Comparison of vegetation indices derived from a consumer-grade UAV and the Google Earth Engine platform for seasonal mangrove canopy assessment
DOI:
https://doi.org/10.56042/ijms.v54i06.13689Keywords:
Forested wetland, Mexico, Sentinel-2, Visible indicesAbstract
Mangrove forests, though classified as evergreen vegetation, exhibit substantial year-round litterfall, necessitating species-level phenological understanding for accurate remote sensing classification.

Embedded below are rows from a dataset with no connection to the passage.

(* ===== verification/GoNet.v ===== *)
(** * Addresses of Go's net package

    What internal/platform/server/remote_access.go uses of it: [ParseIP],
    [ParseCIDR], [IPNet.Contains] and [SplitHostPort].  An address is the list
    of its bytes, 4 or 16 of them. *)

From S2P Require Import Prelude.
From Stdlib Require Import Ascii.

(** ** Splitting strings *)

(** The part before the first occurrence of a character and the part after
    it. *)
Fixpoint cut_first (c : ascii) (s : string) : option (string * string) :=
  match s with
  | EmptyString => None
  | String d s' =>
      if decide (d = c) then Some ("", s')
      else '(a, b) ← cut_first c s'; Some (String d a, b)
  end.

(** ... and of the last one. *)
Fixpoint cut_last (c : ascii) (s : string) : option (string * string) :=
  match s with
  | EmptyString => None
  | String d s' =>
      match cut_last c s' with
      | Some (a, b) => Some (String d a, b)
      | None => if decide (d = c) then Some ("", s') else None
      end
  end.

(** [strings.Split(s, c)] for a separator of one character. *)
Fixpoint split_on (c : ascii) (s : string) : list string :=
  match s with
  | EmptyString => [""]
  | String d s' =>
      if decide (d = c) then "" :: split_on c s'
      else match split_on c s' with
           | p :: ps => String d p :: ps
           | [] => [String d ""]
           end
  end.

(** [net.SplitHostPort]; [None] is the error result. *)
Definition SplitHostPort (hostport : string) : option (string * string) :=
  '(front, port) ← cut_last ":"%char hostport;
  match hostport with
  | String "["%char rest =>
      '(host, after) ← cut_first "]"%char rest;
      (** the first ] must be just before the last : *)
      if decide (after = ":" +:+ port) then
        if has_char "["%char rest || has_char "]"%char after then None
        else Some (host, port)
      else None
  | _ =>
      if has_char ":"%char front || has_char "["%char hostport || has_char "]"%char hostport
      then None else Some (front, port)
  end.

Example split_v4 : SplitHostPort "10.0.0.1:443" = Some ("10.0.0.1", "443").
Proof. reflexivity. Qed.
Example split_v6 : SplitHostPort "[::1]:8080" = Some ("::1", "8080").
Proof. reflexivity. Qed.
Example split_bad :
  SplitHostPort "::1" = None ∧ SplitHostPort "host" = None ∧ SplitHostPort "[::1]x:1" = None.
Proof. by repeat split. Qed.

(** ** IP addresses *)

Definition IP := list Z.

(** A decimal byte: one digit or more, no leading zero, at most 255. *)
Definition parse_octet (s : string) : option Z :=
  match s with
  | "" => None
  | String "0"%char (String _ _) => None
  | _ => v ← parse_digits 0 s; if v <=? 255 then Some v else None
  end.

Definition parseIPv4Fields (s : string) : option IP :=
  match split_on "."%char s with
  | [a; b; c; d] =>
      a ← parse_octet a; b ← parse_octet b; c ← parse_octet c; d ← parse_octet d;
      Some [a; b; c; d]
  | _ => None
  end.

Definition hex_val (c : ascii) : option Z :=
  let n := Z.of_N (N_of_ascii c) in
  if (48 <=? n) && (n <=? 57) then Some (n - 48)
  else if (97 <=? n) && (n <=? 102) then Some (n - 87)
  else if (65 <=? n) && (n <=? 70) then Some (n - 55)
  else None.

(** The hexadecimal number at the start of a string, the number of its digits
    and the rest. *)
Fixpoint parse_hex (acc : Z) (off : nat) (s : string) : Z * nat * string :=
  match s with
  | EmptyString => (acc, off, s)
  | String c s' =>
      match hex_val c with
      | Some d => parse_hex (acc * 16 + d) (S off) s'
      | None => (acc, off, s)
      end
  end.

(** The groups of an IPv6 address: the bytes in front, the position of the
    ellipsis among them, if one was seen.  At most eight groups fit. *)
Fixpoint parse_groups (fuel : nat) (ip : IP) (ellipsis : option nat) (s : string)
    : option (IP * option nat) :=
  match fuel with
  | O => None
  | S fuel =>
      let '(acc, off, rest) := parse_hex 0 0 s in
      if decide (off = 0 ∨ 4 < off)%nat then None else
      match rest with
      | String "."%char _ =>
          if decide ((ellipsis = None ∧ length ip ≠ 12) ∨ 12 < length ip)%nat then None else
          v4 ← parseIPv4Fields s; Some (ip ++ v4, ellipsis)
      | EmptyString => Some (ip ++ [acc / 256; acc mod 256], ellipsis)
      | String ":"%char (String c rest') =>
          let ip := ip ++ [acc / 256; acc mod 256] in
          if decide (c = ":"%char) then
            match ellipsis with
            | Some _ => None
            | None =>
                if decide (rest' = "") then Some (ip, Some (length ip))
                else parse_groups fuel ip (Some (length ip)) rest'
            end
          else parse_groups fuel ip ellipsis (String c rest')
      | _ => None
      end
  end.

Definition parseIPv6 (s : string) : option IP :=
  '(ip, ellipsis) ←
    match s with
    | String ":"%char (String ":"%char s') =>
        if decide (s' = "") then Some ([], Some O) else parse_groups 8 [] (Some O) s'
    | _ => parse_groups 8 [] None s
    end;
  match ellipsis with
  | None => if decide (length ip = 16)%nat then Some ip else None
  | Some e =>
      if decide (length ip < 16)%nat
      then Some (take e ip ++ replicate (16 - length ip) 0 ++ drop e ip)
      else None
  end.

(** [netip.ParseAddr] without zones: an address with a zone is none to the
    callers here.  The first dot or colon decides. *)
Inductive Addr := V4 (b : IP) | V6 (b : IP).

Fixpoint first_of (s : string) : option ascii :=
  match s with
  | EmptyString => None
  | String c s' =>
      if decide (c = "."%char ∨ c = ":"%char ∨ c = "%"%char) then Some c else first_of s'
  end.

Definition ParseAddr (s : string) : option Addr :=
  match first_of s with
  | Some "."%char => V4 <$> parseIPv4Fields s
  | Some ":"%char => if has_char "%"%char s then None else V6 <$> parseIPv6 s
  | _ => None
  end.

Definition v4InV6Prefix : IP := replicate 10 0 ++ [255; 255].

Definition As16 (a : Addr) : IP :=
  match a with V4 b => v4InV6Prefix ++ b | V6 b => b end.

Definition BitLen (a : Addr) : Z := match a with V4 _ => 32 | V6 _ => 128 end.

(** [net.ParseIP]; [None] is a nil address. *)
Definition ParseIP (s : string) : option IP := As16 <$> ParseAddr s.

Definition To4 (ip : IP) : option IP :=
  if decide (length ip = 4)%nat then Some ip
  else if decide (length ip = 16 ∧ take 12 ip = v4InV6Prefix)%nat then Some (drop 12 ip)
  else None.

(** ** Networks *)

Record IPNet := mkIPNet { NetIP : IP; NetMask : list Z }.

(** [CIDRMask(n, bits)]. *)
Fixpoint CIDRMask (n : Z) (len : nat) : list Z :=
  match len with
  | O => []
  | S len =>
      (if 8 <=? n then 255 else if n <=? 0 then 0 else 255 - (2 ^ (8 - n) - 1))
        :: CIDRMask (n - 8) len
  end.

Definition band (l k : list Z) : list Z := zip_with Z.land l k.

Definition ParseCIDR (s : string) : option IPNet :=
  '(addr, mask) ← cut_first "/"%char s;
  ip ← ParseAddr addr;
  n ← (if decide (mask = "") then None else parse_digits 0 mask);
  if BitLen ip <? n then None else
  let m := CIDRMask n (Z.to_nat (BitLen ip / 8)) in
  Some (mkIPNet (match ip with V4 b => band b m | V6 b => band b m end) m).

Definition networkNumberAndMask (n : IPNet) : IP * list Z :=
  match To4 (NetIP n) with
  | Some ip =>
      (ip, if decide (length (NetMask n) = 16)%nat then drop 12 (NetMask n) else NetMask n)
  | None => if decide (length (NetMask n) = 16)%nat then (NetIP n, NetMask n) else ([], [])
  end.

(** [IPNet.Contains]. *)
Definition Contains (n : IPNet) (ip : IP) : bool :=
  let '(nn, m) := networkNumberAndMask n in
  let ip := default ip (To4 ip) in
  bool_decide (length ip = length nn) && bool_decide (band nn m = band ip m).

Definition in_cidr (cidr ip : string) : option bool :=
  n ← ParseCIDR cidr; a ← ParseIP ip; Some (Contains n a).

Example cidr_v4 :
  in_cidr "10.0.0.0/8" "10.200.3.4" = Some true
  ∧ in_cidr "10.0.0.0/8" "11.0.0.1" = Some false
  ∧ in_cidr "192.168.4.0/22" "192.168.7.255" = Some true
  ∧ in_cidr "10.0.0.0/33" "10.0.0.1" = None
  ∧ in_cidr "10.0.0.0/8" "010.0.0.1" = None
  ∧ in_cidr "10.0.0.0/8" "::ffff:10.1.2.3" = Some true.
Proof. by vm_compute. Qed.
Example cidr_v6 :
  in_cidr "::1/128" "::1" = Some true ∧ in_cidr "::1/128" "127.0.0.1" = Some false
  ∧ in_cidr "2001:db8::/32" "2001:DB8:1::2" = Some true
  ∧ in_cidr "2001:db8::/32" "2001:db9::" = Some false
  ∧ in_cidr "::1/128" "1:2:3:4:5:6:7:8:9" = None
  ∧ in_cidr "::1/128" "fe80::1%eth0" = None.
Proof. by vm_compute. Qed.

This study compared monthly phenological variations across four mangrove classes viz., red (Rhizophora mangle), white (Laguncularia racemosa), and black mangrove (Avicennia germinans) in both shrub and fringe conditions, using consumer-grade UAV data and Sentinel-2 imagery from Google Earth Engine (GEE) over a 15-month period. Visible (RGB) data from UAV orthomosaics and Sentinel-2 were analysed using four RGB-vegetation indices, revealing similar temporal trends between platforms, though with consistently lower intensity values in UAV-derived data. Notably, the weakest correlations occurred in Rhizophora mangle and the shrub Avicennia germinans classes. These findings demonstrate UAVs´ potential for high-resolution phenological monitoring where spaceborne sensors lack sufficient resolution, while highlighting species-specific limitations for mangrove forest assessments.